McManaman and his team created a strain of mice without the Plin2 gene.  Researchers say that the Plin2 gene, which is also in humans, produces a protein that regulates fat storage and metabolism. 

Surprisingly, researchers immediately found that mice without the Plin2 gene appeared to be resistant to obesity.

They found that not only did the mice with the deleted Plin2 gene show "unusual restraint" to high calorie food and were more active, their fat cells were also 20 percent smaller than normal nice and did not show the kind of inflammation usually associated with obesity.

Furthermore, researchers found that obesity-associated fatty liver disease, which is common in obese humans and rodents, was absent in mice without the Plin2 gene.

"The mice were healthier," McManaman said.

"They had lower triglyceride levels, they were more insulin-sensitive, they had no incidents of fatty liver disease and there was less inflammation in the fat cells," he explained.

Researchers believe that the removal of the Plin2 gene caused fat to be metabolized faster. McManaman and his team believe that deleting the gene in people could lower the risk of heart disease and diabetes.
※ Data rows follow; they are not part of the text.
Definition radio_off : Radio :=
  set_isOn false (set_AppStatus RADIO_WAITING_FOR_ACK Radio_static).

(** The event a Success completion raises, read off the classification
    chain. *)
Definition success_event (s : Radio) (payload : cstr) : EVNT_Handle :=
  if match RADIO_AppStatus s with RADIO_WAITING_FOR_ACK => true | _ => false end
     && (UTIL1.strncmp payload RADIO_PREFIX_ACK_STR (List.length RADIO_PREFIX_ACK_STR) =? 0)
  then EVNT_RADIO_ACK
  else
    match (if RADIO_isContest s then IsContestMessage payload else None) with
    | Some _ => EVNT_RADIO_DATA
    | None =>
        if UTIL1.strncmp payload RADIO_PREFIX_STR (List.length RADIO_PREFIX_STR) =? 0
        then EVNT_RADIO_DATA
        else EVNT_RADIO_UNKNOWN
    end.

Definition ack_packet : tRxPacket :=
  {| u8Status := SMAC1_SUCCESS; u8DataLength := 7;
     pu8Data := lit "ESTack" ++ [NUL] |}.

Definition forty_bytes : list ascii :=
  lit "0123456789012345678901234567890123456789".

Definition full_queue : Radio :=
  set_MsgQueue (repeat (repeat NUL RADIO_QUEUE_ITEM_SIZE) RADIO_QUEUE_NOF_ITEMS)
    Radio_static.

(** The answer as the frame format has it: ["<a> <op> <b> = <result>"], with
    [ERROR] for the result of a division by zero. *)
Definition result_text (a b : Z) (op : ascii) : cstr :=
  if Ascii.eqb op "+" then UTIL1.sdec (int8 (a + b))
  else if Ascii.eqb op "-" then UTIL1.sdec (int8 (a - b))
  else if Ascii.eqb op "*" then UTIL1.sdec (int8 (a * b))
  else if Ascii.eqb op "/" then
    if b =? 0 then lit "ERROR" else UTIL1.sdec (int8 (Z.quot a b))
  else [].

Definition answer_text (a b : Z) (op : ascii) : cstr :=
  UTIL1.sdec a ++ lit " " ++ (if is_NUL op then [] else [op]) ++ lit " "
    ++ UTIL1.sdec b ++ lit " = " ++ result_text a b op.

Definition WINNER : cstr := CRLF ++ lit "****FOUND A WINNER!!!!!!" ++ CRLF.
(** A [ClubMembership] row links user [u] to club [c]. *)
Definition links (u : User.t) (c : Club.t) (m : ClubMembership.t) : Prop :=
  User.id (ClubMembership.user m) = User.id u /\
  Club.id (ClubRole.club (ClubMembership.club_role m)) = Club.id c.

(** [u] has a membership, of any privilege, in [c]. *)
Definition member_of (db : Database) (u : User.t) (c : Club.t) : Prop :=
  exists m, In m (club_memberships db) /\ links u c m.

(** [u] has a membership of privilege ['REP'] in [c]. *)
Definition rep_of (db : Database) (u : User.t) (c : Club.t) : Prop :=
  exists m, In m (club_memberships db) /\ links u c m /\
            ClubRole.privilege (ClubMembership.club_role m) = "REP".

Definition member_of_any (db : Database) (u : User.t) (cs : list Club.t) : Prop :=
  exists c, In c cs /\ member_of db u c.

Definition rep_of_any (db : Database) (u : User.t) (cs : list Club.t) : Prop :=
  exists c, In c cs /\ rep_of db u c.

(** The club or clubs an object belongs to: the club of a post's or a
    conversation's channel, a club itself, the club of a role, of a
    membership's role, of a feedback, of a reply's parent feedback, and the
    clubs of a project.  A user belongs to none. *)
Definition clubs_of {Obj : Type} (self : BasePermission Obj)
  : Obj -> Database -> list Club.t :=
  match self in BasePermission T return T -> Database -> list Club.t with
  | IsRepOrReadOnlyPost => fun obj _ => [Channel.club (Post.channel obj)]
  | IsClubMemberReadOnlyConversation =>
      fun obj _ => [Channel.club (Conversation.channel obj)]
  | IsSelfOrReadOnlyUser => fun _ _ => []
  | IsSecyOrRepOrReadOnlyClub => fun obj _ => [obj]
  | IsRepClubRole => fun obj _ => [ClubRole.club obj]
  | IsRepClubMembership =>
      fun obj _ => [ClubRole.club (ClubMembership.club_role obj)]
  | IsSecyOrRepOrAuthorFeedback => fun obj _ => [Feedback.club obj]
  | IsSecyOrRepOrAuthorFeedbackReply =>
      fun obj _ => [Feedback.club (FeedbackReply.parent obj)]
  | IsRepOrSecyAndClubMemberReadOnlyProject => clubs_all
  end.

(** A computation is read-only when it returns the database it was given. *)
Definition read_only {A : Type} (m : ORM A) : Prop :=
  forall conn, database (snd (m conn)) = database conn.

(** The classes that guard a club itself, and the comparison
    [obj == request.user] of the class that guards users. *)
Definition club_level {Obj : Type} (self : BasePermission Obj) : bool :=
  match self with
  | IsSecyOrRepOrReadOnlyClub => true
  | _ => false
  end.

Definition is_self {Obj : Type} (self : BasePermission Obj) : Obj -> User.t -> bool :=
  match self in BasePermission T return T -> User.t -> bool with
  | IsSelfOrReadOnlyUser => fun obj u => user_eq obj u
  | _ => fun _ _ => false
  end.

(** The [ClubMembership] rows of a database that link [u] to [c]. *)
Definition linking_rows (db : Database) (u : User.t) (c : Club.t)
  : list ClubMembership.t :=
  List.filter
    (fun m => (User.id (ClubMembership.user m) =? User.id u) &&
              club_eq (ClubRole.club (ClubMembership.club_role m)) c)
    (club_memberships db).

(** The database with its [ClubMembership] table replaced; every other table
    is kept. *)
Definition set_club_memberships (ms : list ClubMembership.t) (db : Database)
  : Database :=
  {| users := users db;
     clubs := clubs db;
     channels := channels db;
     posts := posts db;
     conversations := conversations db;
     club_roles := club_roles db;
     club_memberships := ms;
     feedbacks := feedbacks db;
     feedback_replies := feedback_replies db;
     projects := projects db;
     project_clubs := project_clubs db |}.

(** The disjunction of the existence checks of a list of querysets. *)
Definition any_has_rows (qss : list QuerySet) (db : Database) : bool :=
  existsb (fun qs => has_rows qs db) qss.

(** The reading rule in its simplest form: a read is granted, or the class
    restricts reads to the members of the object's club and then grants
    exactly when a membership of any privilege links the user to it. *)
Definition reads_open_or_members_only {Obj : Type} (self : BasePermission Obj)
  (request : Request) (view : View) (obj : Obj) (conn : Connection) : Prop :=
  granted self request view obj conn = true \/
  (granted self request view obj conn = true <->
   member_of_any (database conn) (user request)
     (clubs_of self obj (database conn))).

(** The writing rule in its simplest form: a grant implies a 'REP' membership
    in the object's club or, on a club, the superuser flag. *)
Definition writes_for_rep_or_secretary {Obj : Type} (self : BasePermission Obj)
  (request : Request) (view : View) (obj : Obj) (conn : Connection) : Prop :=
  granted self request view obj conn = true ->
  rep_of_any (database conn) (user request) (clubs_of self obj (database conn)) \/
  (club_level self = true /\ is_secretary (user request) = true).

(** The primary key of the object a class guards, and, for the feedback
    classes, the primary key of the author they compare with the user. *)
Definition pk {Obj : Type} (self : BasePermission Obj) : Obj -> Z :=
  match self in BasePermission T return T -> Z with
  | IsRepOrReadOnlyPost => Post.id
  | IsClubMemberReadOnlyConversation => Conversation.id
  | IsSelfOrReadOnlyUser => User.id
  | IsSecyOrRepOrReadOnlyClub => Club.id
  | IsRepClubRole => ClubRole.id
  | IsRepClubMembership => ClubMembership.id
  | IsSecyOrRepOrAuthorFeedback => Feedback.id
  | IsSecyOrRepOrAuthorFeedbackReply => FeedbackReply.id
  | IsRepOrSecyAndClubMemberReadOnlyProject => Project.id
  end.

Definition author_id {Obj : Type} (self : BasePermission Obj) : Obj -> option Z :=
  match self in BasePermission T return T -> option Z with
  | IsSecyOrRepOrAuthorFeedback => fun obj => Some (User.id (Feedback.author obj))
  | IsSecyOrRepOrAuthorFeedbackReply =>
      fun obj => Some (User.id (Feedback.author (FeedbackReply.parent obj)))
  | _ => fun _ => None
  end.

(** Two runs with the same request, on objects of the same identity and the
    same clubs, on databases with the same rows linking the user to those
    clubs, give the same answer. *)
Definition decided_by_identity_clubs_and_rows {Obj : Type}
  (self : BasePermission Obj) (request : Request) (view : View)
  (obj1 obj2 : Obj) (conn1 conn2 : Connection) : Prop :=
  pk self obj1 = pk self obj2 ->
  clubs_of self obj1 (database conn1) = clubs_of self obj2 (database conn2) ->
  (forall c, In c (clubs_of self obj1 (database conn1)) ->
             linking_rows (database conn1) (user request) c =
             linking_rows (database conn2) (user request) c) ->
  granted self request view obj1 conn1 = granted self request view obj2 conn2.

(** The shape "a disjunction of one or two membership-existence checks and
    nothing else". *)
Definition only_membership_checks {Obj : Type} (self : BasePermission Obj)
  (request : Request) (view : View) (obj : Obj) : Prop :=
  exists qss : list QuerySet,
    (1 <= List.length qss <= 2)%nat /\
    forall conn, granted self request view obj conn =
                 any_has_rows qss (database conn).

(** The membership-existence checks that decide a request whose method is
    not safe, class by class: the 'REP' check on the object's club for a post,
    a role, a membership and, unless the method is DELETE, a club; the 'REP'
    check on the project's clubs for a project; none for a conversation, a
    user, a feedback and a feedback reply. *)
Definition write_checks {Obj : Type} (self : BasePermission Obj)
  (request : Request) : Obj -> list QuerySet :=
  match self in BasePermission T return T -> list QuerySet with
  | IsRepOrReadOnlyPost =>
      fun obj => [[user__id (User.id (user request));
                   club_role__club (Channel.club (Post.channel obj));
                   club_role__privilege "REP"]]
  | IsSecyOrRepOrReadOnlyClub =>
      fun obj => if String.eqb (method request) "DELETE" then []
                 else [[user__id (User.id (user request));
                        club_role__club obj;
                        club_role__privilege "REP"]]
  | IsRepClubRole =>
      fun obj => [[user__id (User.id (user request));
                   club_role__club (ClubRole.club obj);
                   club_role__privilege "REP"]]
  | IsRepClubMembership =>
      fun obj => [[user__id (User.id (user request));
                   club_role__club (ClubRole.club (ClubMembership.club_role obj));
                   club_role__privilege "REP"]]
  | IsRepOrSecyAndClubMemberReadOnlyProject =>
      fun obj => [[user__id (User.id (user request));
                   club_role__club__in (clubs_all obj);
                   club_role__privilege "REP"]]
  | IsClubMemberReadOnlyConversation => fun _ => []
  | IsSelfOrReadOnlyUser => fun _ => []
  | IsSecyOrRepOrAuthorFeedback => fun _ => []
  | IsSecyOrRepOrAuthorFeedbackReply => fun _ => []
  end.

(** ** Sample data *)

Module Sample.
(** C10, as the code has it.  When each of the last three messages of a
    history carries a role and none of these is an agent role,
    [should_stop] is true, and a [generate_response] whose conversation
    returned that history ends its result with one synthetic message of
    the agent of the branch taken: from [GraphRAG_Agent], that no relevant
    answer can be provided, for an organization-related prompt; from
    [TextRAG_Agent], the text of lines 200-201, otherwise. *)
Theorem should_stop_without_agent_message (chat_history : list message) :
  (forall m : message, In m (last_n 3 chat_history) ->
     exists r : string,
       role m = Some r /\ ~ In r ["TextRAG_Agent"; "GraphRAG_Agent"]) ->
  should_stop chat_history = Ok true
  /\ forall (initiate_chat : agent -> string -> list message)
            (cwd : node) (docs : documents) (prompt : string),
       load_documents cwd = Ok docs ->
       initiate_chat
         (if is_org_related prompt then graph_agent else text_agent)
         (if is_org_related prompt
          then org_final_prompt docs prompt
          else personal_final_prompt docs prompt)
       = chat_history ->
       generate_response initiate_chat cwd prompt
       = Ok (clean_history chat_history
             ++ [if is_org_related prompt
                 then {| role := Some "GraphRAG_Agent";
                         content :=
                           Some "Ending the chat as no relevant answer can be provided." |}
                 else {| role := Some "TextRAG_Agent";
                         content :=
                           Some "Ending the chat as no helpfulanswer can be provided." |}])%list.
Proof.
  intros H.
  assert (Hs : should_stop chat_history = Ok true).
  { unfold should_stop. now rewrite (last_few_of_no_agent _ H). }
  split; [exact Hs|].
  intros ic cwd docs prompt Hl Hh.
  rewrite (generate_response_stops ic _ _ _ Hl);
    unfold branch_agent, branch_prompt; rewrite Hh; [|exact Hs].
  destruct (is_org_related prompt); reflexivity.
Qed.
Lemma status_classification_witness :
  (find_company_controllers (registry_without_officers five_hits) demo_agent
     (VStr "ACME") (VStr "CA") fresh_world = mixed_run /\
   status_of (returned mixed_run) = Some (VStr "success") /\
   exists k,
     resolved (registry_without_officers five_hits) demo_agent 1 (firstn 3 five_hits) k) /\
  (find_company_controllers (registry_with_officers late_hits) demo_agent
     (VStr "ACME") VNone fresh_world = late_run /\
   status_of (returned late_run) = Some (VStr "partial_results") /\
   ~ exists k,
       resolved (registry_with_officers late_hits) demo_agent 1 (firstn 3 late_hits) k).
Proof.
  split.
  - split; [vm_compute; reflexivity|]. split; [reflexivity|].
    destruct (proj1 (status_classification (registry_without_officers five_hits) demo_agent
                       (VStr "ACME") (VStr "CA") fresh_world)
                (returned mixed_run) (snd mixed_run))
      as (code & companies & w1 & results & Hcode & Hsearch & _ & _ & _ & Hsuccess & _);
      [vm_compute; reflexivity|].
    vm_compute in Hcode. inversion Hcode; subst code.
    assert (Hs : search_companies (registry_without_officers five_hits) demo_agent
                   (VStr "ACME") (VStr "us_ca") fresh_world
                 = (Ok (VList five_hits), searched_world)) by (vm_compute; reflexivity).
    rewrite Hs in Hsearch. inversion Hsearch; subst companies w1.
    apply Hsuccess. reflexivity.
  - split; [vm_compute; reflexivity|]. split; [reflexivity|].
    destruct (proj1 (status_classification (registry_with_officers late_hits) demo_agent
                       (VStr "ACME") VNone fresh_world)
                (returned late_run) (snd late_run))
      as (code & companies & w1 & results & Hcode & Hsearch & _ & _ & _ & _ & Hpartial);
      [vm_compute; reflexivity|].
    assert (Hs : fst (search_companies (registry_with_officers late_hits) demo_agent
                        (VStr "ACME") VNone fresh_world)
                 = Ok (VList late_hits)) by (vm_compute; reflexivity).
    vm_compute in Hcode. inversion Hcode; subst code.
    rewrite Hsearch in Hs. cbn [fst] in Hs. inversion Hs; subst companies.
    apply Hpartial. reflexivity.
Defined.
"It could mean that we have finally discovered a way to disrupt obesity in humans," he said. "That would be a major breakthrough."

Researchers wrote in the study that understanding how the Plin2 gene is involved in the control of energy balance will provide new insights into the "the mechanisms by which nutrition overload is detected, and how individuals adapt to, or fail to adapt to, dietary challenges".

McManaman said the next step for him and his team is to better understand how the gene alteration works physiologically and how it affects food consumption.

The study was sponsored by the National Institutes of Health and the U.S. Department of Agriculture.